GOAL OF THE EXERCISE:
Copy out each line of the data that holds the word "OutOfFuel".

DATA FOR ANALYSIS:
(** A run cut after [n] iterations resumes from where it was cut. *)
Lemma crawl_loop_resume startUrl t d n k s s' :
  crawl_loop n startUrl t d s = OutOfFuel s' ->
  crawl_loop (n + k) startUrl t d s = crawl_loop k startUrl t d s'.
Proof.
  revert s. induction n as [|n IH]; intros s; simpl.
  - destruct (loop_guard t s) eqn:Hg; [|done].
    intros [= <-]. destruct k; simpl; by rewrite ?Hg.
  - destruct (loop_guard t s) eqn:Hg; [|done].
    destruct (crawl_batch startUrl t d s); try done. apply IH.
Qed.

(** A run that ended within [n] iterations is the same with more fuel. *)
Lemma crawl_loop_stable startUrl t d n k s :
  (forall s', crawl_loop n startUrl t d s <> OutOfFuel s') ->
  crawl_loop (n + k) startUrl t d s = crawl_loop n startUrl t d s.
Proof.
  revert s. induction n as [|n IH]; intros s; simpl.
  - destruct (loop_guard t s) eqn:Hg.
    + intros H. by destruct (H s).
    + intros _. destruct k; simpl; by rewrite Hg.
  - destruct (loop_guard t s) eqn:Hg; [|done].
    destruct (crawl_batch startUrl t d s); try done. apply IH.
Qed.

Lemma Inv_initial startUrl excluded d w :
  Inv excluded d (initial_session startUrl excluded w).
Proof.
  unfold initial_session. simpl. case_bool_decide as Hx.
  - split; simpl; try done; [constructor|set_solver|set_solver].
  - split; simpl; try done.
    + apply NoDup_singleton.
    + set_solver.
    + intros u Hu. apply list_elem_of_singleton in Hu. by subst u.
    + by repeat constructor.
Qed.

Lemma Inv_grows excluded d s s' : Inv excluded d s -> grows d s s' -> Inv excluded d s'.
Proof.
  intros [F N V X C B H] [new L Q V' N' F' E R C'].
  pose proof (discovery_no_batches d new E) as Hb.
  split; rewrite ?L, ?Q, ?pushed_app, ?batches_app, ?Hb, ?app_nil_r.
  - by rewrite app_assoc, F.
  - apply NoDup_app. split_and!; [done| |done].
    intros u Hu Hu'. apply (F' u Hu'). rewrite V. set_solver.
  - rewrite V', V, list_to_set_app_L. set_solver.
  - intros u [Hu|Hu]%elem_of_app; [by apply X|].
    intros Hx. apply (F' u Hu). rewrite V. set_solver.
  - by rewrite C', R.
  - done.
  - apply Forall_app. split; [done|].
    eapply Forall_impl; [exact E|]. intros [] He; simpl in *; done.
Qed.

Lemma Inv_dequeue excluded d s n w :
  Inv excluded d s -> take n (queue s) <> [] ->
  Inv excluded d
    (set_world w (add_log (EvAnalyze (take n (queue s))) (set_queue (drop n (queue s)) s))).
Proof.
  intros [F N V X C B H] Hne.
  split; simpl; rewrite ?pushed_app, ?batches_app; simpl; rewrite ?app_nil_r; try done.
  - rewrite concat_app. simpl. rewrite app_nil_r, <- app_assoc, take_drop. done.
  - apply Forall_app. split; [done|]. by repeat constructor.
  - apply Forall_app. split; [done|]. by repeat constructor.
Qed.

ANSWER SECTION:
  crawl_loop n startUrl t d s = OutOfFuel s' ->
  (forall s', crawl_loop n startUrl t d s <> OutOfFuel s') ->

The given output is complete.